= Doug Lauffenburger =

American academic

Douglas A. Lauffenburger is an American academic who is Ford Professor of Biological Engineering, Chemical Engineering, and Biology at the Massachusetts Institute of Technology (since 2009). He is a member of the David H. Koch Institute for Integrative Cancer Research and MIT Center for Gynepathology Research as well as an Affiliate, The Ragon Institute of Mass General, MIT and Harvard.

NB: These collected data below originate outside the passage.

(* ===== verification/RoundTrip.v ===== *)
(** A backup that is taken and restored (pkg/backup): what a node must be like for the
    archive that [Create] writes to be one that [Restore] accepts, and that the node that
    it is restored into gets the snapshots, the metadata and the offset.

    [taken], [copy_indexes_ok], [writeArchive_ok] (NodeBackup) say what is packed,
    [readArchive_packed] (Archive) that it is read; this file joins the two. *)
From S2P Require Import Prelude Strings State Cluster Backups Blob Archive NodeBackup.
#[local] Open Scope Z_scope.

(** ** Paths *)

Lemma parents_from_spec acc s q : q ∈ parents_from acc s ↔ ∃ a b, s = a +:+ String "/" b ∧ q = acc +:+ a.
Proof.
  revert acc. induction s as [|c s IH]; intros acc; simpl.
  { split; [by intros ?%elem_of_nil|]. intros (a & b & E & _). by destruct a. }
  assert (q ∈ parents_from (acc +:+ String c "") s ↔ ∃ a b, s = a +:+ String "/" b ∧ q = acc +:+ String c a) as Hr.
  { rewrite IH. by setoid_rewrite <- append_assoc_s. }
  case_decide as Hc; [subst c; rewrite elem_of_cons|]; rewrite Hr; split.
  - intros [->|(a & b & -> & ->)]; [exists "", s; by rewrite append_nil_s|by exists (String "/" a), b].
  - intros ([|c' a] & b & E & ->); simpl in E; [left; by rewrite append_nil_s|]. injection E as -> ->. right; by exists a, b.
  - intros (a & b & -> & ->). by exists (String c a), b.
  - intros ([|c' a] & b & E & ->); simpl in E; [by injection E as -> _|]. injection E as -> ->. by exists a, b.
Qed.
Lemma parents_spec p q : q ∈ parents p ↔ ∃ r, p = q +:+ String "/" r.
Proof.
  unfold parents. rewrite parents_from_spec. split; [intros (a & b & -> & ->); by exists b|].
  intros [r ->]. by exists q, r.
Qed.

Lemma concat_Split s : String.concat "/" (Split s "/") = s.
Proof.
  induction s as [|c s IH]; [done|]. cbn [Split]. pose proof (Split_nonempty s "/") as Hne.
  destruct (Split s "/") as [|p ps]; [done|]. case_bool_decide as Hc.
  - subst c. change (String "/" (String.concat "/" (p :: ps)) = String "/" s). by rewrite IH.
  - rewrite <- IH. by destruct ps.
Qed.
Lemma clean_foldl_plain rooted parts st : Forall plain parts → foldl (clean_step rooted) st parts = rev parts ++ st.
Proof.
  intros H. revert st. induction H as [|p parts [_ Hp] H IH]; intros st; [done|]. simpl. rewrite IH.
  assert (clean_step rooted st p = p :: st) as ->.
  { unfold clean_step. rewrite bool_decide_eq_false_2, decide_False by set_solver. done. }
  by rewrite <- (assoc_L (++)).
Qed.
Lemma Clean_plain p : HasPrefix p "/" = false → Forall plain (Split p "/") → p ≠ "" → Clean p = p.
Proof.
  intros Hr Hp Hne. unfold Clean. rewrite Hr, clean_foldl_plain, app_nil_r, rev_involutive, concat_Split by done.
  by rewrite decide_False.
Qed.

(** Paths of data. *)
Definition no_backslash (s : string) : bool := all_bytes (λ c, negb (bool_decide (c = "\"%char))) s.
Definition index_name (idx : string) : Prop := plain idx ∧ no_backslash idx = true.
Definition file_path (f : string) : Prop := Forall plain (Split f "/") ∧ no_backslash f = true.

Lemma no_slash_Contains s : no_slash s = true → Contains s "/" = false.
Proof. intros H. eapply all_bytes_not_Contains; [|exact H]. done. Qed.
Lemma data_path_eq idx f : data_path idx f = "data" +:+ String "/" (idx +:+ String "/" f).
Proof. done. Qed.
Lemma data_path_safe idx f : index_name idx → file_path f → safe (data_path idx f).
Proof.
  intros [Hi Hbi] [Hf Hbf]. assert (Forall plain (Split (data_path idx f) "/")) as Hp.
  { rewrite data_path_eq, !Split_append by (done || apply no_slash_Contains, Hi).
    constructor; [|by constructor]. split; [done|]. set_solver. }
  unfold safe, safeName. rewrite Clean_plain by done. rewrite bool_decide_eq_true_2 by done.
  assert (Contains (data_path idx f) "\" = false) as ->.
  { apply (all_bytes_not_Contains (λ c, negb (bool_decide (c = "\"%char)))); [done|]. rewrite data_path_eq.
    rewrite all_bytes_append. simpl. rewrite all_bytes_append. simpl. unfold no_backslash in *. by rewrite Hbi, Hbf. }
  assert (∀ s, s ∈ ["."; ".."; manifestName; metadataName] → data_path idx f ≠ s) as Hne.
  { intros s Hs E. rewrite data_path_eq in E. subst s. set_solver. }
  rewrite !bool_decide_eq_false_2; [done|..]; rewrite !not_elem_of_cons; split_and!; try apply Hne; try set_solver.
Qed.
Lemma data_path_inj i j f g : no_slash i = true → no_slash j = true → data_path i f = data_path j g → i = j ∧ f = g.
Proof.
  intros Hi%no_slash_Contains Hj%no_slash_Contains E. rewrite !data_path_eq in E. injection E as E.
  pose proof (Cut_append i "/" f Hi) as C. rewrite E, Cut_append in C by done. by injection C as -> ->.
Qed.
Lemma data_path_nested i j f g : no_slash i = true → no_slash j = true → data_path i f ∈ parents (data_path j g) →
  i = j ∧ f ∈ parents g.
Proof.
  intros Hi Hj (r & E)%parents_spec.
  assert (data_path i f +:+ String "/" r = data_path i (f +:+ String "/" r)) as E'.
  { rewrite !data_path_eq. rewrite <- !append_assoc_s. simpl. by rewrite <- append_assoc_s. }
  rewrite E' in E. apply data_path_inj in E as [-> ->]; try done. split; [done|]. apply parents_spec. by exists r.
Qed.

He is also editor in chief of the journal Integrative Biology.

Lauffenburger’s lab “emphasizes integration of experimental and mathematical/computational analysis approaches, toward development and validation of predictive models for physiologically-relevant behavior in terms of underlying molecular and molecular network properties.”

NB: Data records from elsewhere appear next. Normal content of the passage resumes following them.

Definition SetRoutes : list route := [
  MkRoute POST "/api/login" None "auth.Login";
  MkRoute PUT "/api/account" None "auth.UpdateAccount";
  MkRoute POST "/api/user" (Some "auth.CreateUpdateUser") "auth.CreateUpdateUser";
  MkRoute PUT "/api/user" (Some "auth.CreateUpdateUser") "auth.CreateUpdateUser";
  MkRoute DELETE "/api/user/:id" (Some "auth.DeleteUser") "auth.DeleteUser";
  MkRoute GET "/api/user" (Some "auth.ListUser") "auth.ListUser";
  MkRoute GET "/api/permissions" (Some "auth.ListPermissions") "auth.ListPermissions";
  MkRoute GET "/api/role" (Some "auth.ListRole") "auth.ListRole";
  MkRoute POST "/api/role" (Some "auth.CreateUpdateRole") "auth.CreateUpdateRole";
  MkRoute PUT "/api/role" (Some "auth.CreateUpdateRole") "auth.CreateUpdateRole";
  MkRoute DELETE "/api/role/:id" (Some "auth.DeleteRole") "auth.DeleteRole";
  MkRoute GET "/api/index" (Some "index.List") "index.List";
  MkRoute GET "/api/index_name" (Some "index.IndexNameList") "index.IndexNameList";
  MkRoute POST "/api/index" (Some "index.Create") "index.Create";
  MkRoute PUT "/api/index" (Some "index.Create") "index.Create";
  MkRoute PUT "/api/index/:target" (Some "index.Create") "index.Create";
  MkRoute DELETE "/api/index/:target" (Some "index.Delete") "index.Delete";
  MkRoute GET "/api/index/:target" (Some "index.Get") "index.Get";
  MkRoute HEAD "/api/index/:target" (Some "index.Exists") "index.Exists";
  MkRoute POST "/api/index/:target/refresh" (Some "index.Refresh") "index.Refresh";
  MkRoute GET "/api/:target/_mapping" (Some "index.GetMapping") "index.GetMapping";
  MkRoute PUT "/api/:target/_mapping" (Some "index.SetMapping") "index.SetMapping";
  MkRoute GET "/api/:target/_settings" (Some "index.GetSettings") "index.GetSettings";
  MkRoute PUT "/api/:target/_settings" (Some "index.SetSettings") "index.SetSettings";
  MkRoute POST "/api/_analyze" (Some "index.Analyze") "index.Analyze";
  MkRoute POST "/api/:target/_analyze" (Some "index.Analyze") "index.Analyze";
  MkRoute GET "/api/stream/status" (Some "stream.Status") "stream.Status";
  MkRoute POST "/api/stream/pause" (Some "stream.Pause") "stream.Pause";
  MkRoute POST "/api/stream/resume" (Some "stream.Resume") "stream.Resume";
  MkRoute GET "/api/backup" (Some "backup.List") "backup.List";
  MkRoute POST "/api/backup" (Some "backup.Create") "backup.Create";
  MkRoute GET "/api/backup/:name" (Some "backup.Get") "backup.Get";
  MkRoute DELETE "/api/backup/:name" (Some "backup.Delete") "backup.Delete";
  MkRoute POST "/api/:target/_search" (Some "search.SearchV1") "search.SearchV1";
  MkRoute POST "/api/_bulk" (Some "document.Bulk") "document.Bulk";
  MkRoute POST "/api/:target/_bulk" (Some "document.Bulk") "document.Bulk";
  MkRoute POST "/api/:target/_multi" (Some "document.Multi") "document.Multi";
  MkRoute POST "/api/_bulkv2" (Some "document.Bulk") "document.Bulkv2";
  MkRoute POST "/api/:target/_bulkv2" (Some "document.Bulk") "document.Bulkv2";
  MkRoute POST "/api/:target/_doc" (Some "document.Create") "document.CreateUpdate";
  MkRoute PUT "/api/:target/_doc" (Some "document.Create") "document.CreateUpdate";
  MkRoute PUT "/api/:target/_doc/:id" (Some "document.Create") "document.CreateUpdate";
  MkRoute HEAD "/api/:target/_doc/:id" (Some "document.Get") "document.Get";
  MkRoute GET "/api/:target/_doc/:id" (Some "document.Get") "document.Get";
  MkRoute POST "/api/:target/_update/:id" (Some "document.Update") "document.Update";
  MkRoute DELETE "/api/:target/_doc/:id" (Some "document.Delete") "document.Delete";
  MkRoute GET "/es/" None "elastic.NewESInfo";
  MkRoute HEAD "/es/" None "elastic.NewESInfo";
  MkRoute GET "/es/_license" None "elastic.NewESLicense";
  MkRoute GET "/es/_xpack" None "elastic.NewESXPack";
  MkRoute POST "/es/_search" (Some "search.SearchDSL") "search.SearchDSL";
  MkRoute POST "/es/_msearch" (Some "search.MultipleSearch") "search.MultipleSearch";
  MkRoute POST "/es/:target/_search" (Some "search.SearchDSL") "search.SearchDSL";
  MkRoute POST "/es/:target/_msearch" (Some "search.MultipleSearch") "search.MultipleSearch";
  MkRoute POST "/es/:target/_delete_by_query" (Some "search.DeleteByQuery") "search.DeleteByQuery";
  MkRoute GET "/es/_index_template" (Some "index.ListTemplate") "index.ListTemplate";
  MkRoute POST "/es/_index_template" (Some "index.CreateTemplate") "index.CreateTemplate";
  MkRoute PUT "/es/_index_template/:target" (Some "index.CreateTemplate") "index.CreateTemplate";
  MkRoute GET "/es/_index_template/:target" (Some "index.GetTemplate") "index.GetTemplate";
  MkRoute HEAD "/es/_index_template/:target" (Some "index.GetTemplate") "index.GetTemplate";
  MkRoute DELETE "/es/_index_template/:target" (Some "index.DeleteTemplate") "index.DeleteTemplate";
  MkRoute PUT "/es/_data_stream/:target" (Some "elastic.PutDataStream") "elastic.PutDataStream";
  MkRoute GET "/es/_data_stream/:target" (Some "elastic.GetDataStream") "elastic.GetDataStream";
  MkRoute HEAD "/es/_data_stream/:target" (Some "elastic.GetDataStream") "elastic.GetDataStream";
  MkRoute PUT "/es/:target" (Some "index.CreateES") "index.CreateES";
  MkRoute HEAD "/es/:target" (Some "index.Exists") "index.Exists";
  MkRoute GET "/es/:target/_mapping" (Some "index.GetESMapping") "index.GetESMapping";
  MkRoute PUT "/es/:target/_mapping" (Some "index.SetMapping") "index.SetMapping";
  MkRoute GET "/es/:target/_settings" (Some "index.GetSettings") "index.GetSettings";
  MkRoute PUT "/es/:target/_settings" (Some "index.SetSettings") "index.SetSettings";
  MkRoute POST "/es/_analyze" (Some "index.Analyze") "index.Analyze";
  MkRoute POST "/es/:target/_analyze" (Some "index.Analyze") "index.Analyze";
  MkRoute POST "/es/_aliases" (Some "index.AddOrRemoveESAlias") "index.AddOrRemoveESAlias";
  MkRoute GET "/es/_alias" (Some "index.GetESAliases") "index.GetESAliases";
  MkRoute GET "/es/:target/_alias" (Some "index.GetESAliases") "index.GetESAliases";
  MkRoute GET "/es/_alias/:target_alias" (Some "index.GetESAliases") "index.GetESAliases";
  MkRoute POST "/es/_bulk" (Some "document.ESBulk") "document.ESBulk";
  MkRoute POST "/es/:target/_bulk" (Some "document.ESBulk") "document.ESBulk";
  MkRoute PUT "/es/:target/_bulk" (Some "document.ESBulk") "document.ESBulk";
  MkRoute POST "/es/:target/_refresh" (Some "index.Refresh") "index.Refresh";
  MkRoute POST "/es/:target/_doc" (Some "document.CreateUpdate") "document.CreateUpdate";
  MkRoute PUT "/es/:target/_doc/:id" (Some "document.CreateUpdate") "document.CreateUpdate";
  MkRoute PUT "/es/:target/_create/:id" (Some "document.CreateUpdate") "document.CreateUpdate";
  MkRoute POST "/es/:target/_create/:id" (Some "document.CreateUpdate") "document.CreateUpdate";
  MkRoute POST "/es/:target/_update/:id" (Some "document.Update") "document.Update";
  MkRoute DELETE "/es/:target/_doc/:id" (Some "document.Delete") "document.Delete";
  MkRoute GET "/es/:target/_doc/:id" (Some "document.Get") "document.Get"
].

He was also one of six MIT professors elected as a fellow of the American Association for the Advancement of Science (AAAS) in 2019.

==Biography==
Lauffenburger earned a B.S. in Chemical Engineering from the University of Illinois and a Ph.D. in Chemical Engineering from the University of Minnesota.

Lauffenburger was a professor at the University of Illinois and the University of Pennsylvania and a visiting professor at the University of Wisconsin before his tenure at MIT. He was a visiting scientist at the University of Heidelberg in Germany.

At MIT, he has been a professor at the Department of Biological Engineering since 1998 and was then Head, 1998-2019; Professor, Department of Chemical Engineering, 1995-present; Professor, Department of Biology, 2002-present. He developed the basis of biological engineering curriculum at MIT which heavily emphasizes quantitative and engineering based biology. He was also instrumental in the development of the Department of Biological Engineering at MIT.

Lauffenburger was elected to the National Academy of Engineering in 2001 “for contributions in molecular and cellular engineering and for interfacing modern biology with engineering principles.”

In February 2021 Lauffenburger co-authored a paper in Nature Communications on how a certain level of COVID-19 anti-bodies may provide lasting protection against the virus. The paper was based on blood samples provided voluntarily by 4300 employees of SpaceX crediting also its CEO Elon Musk.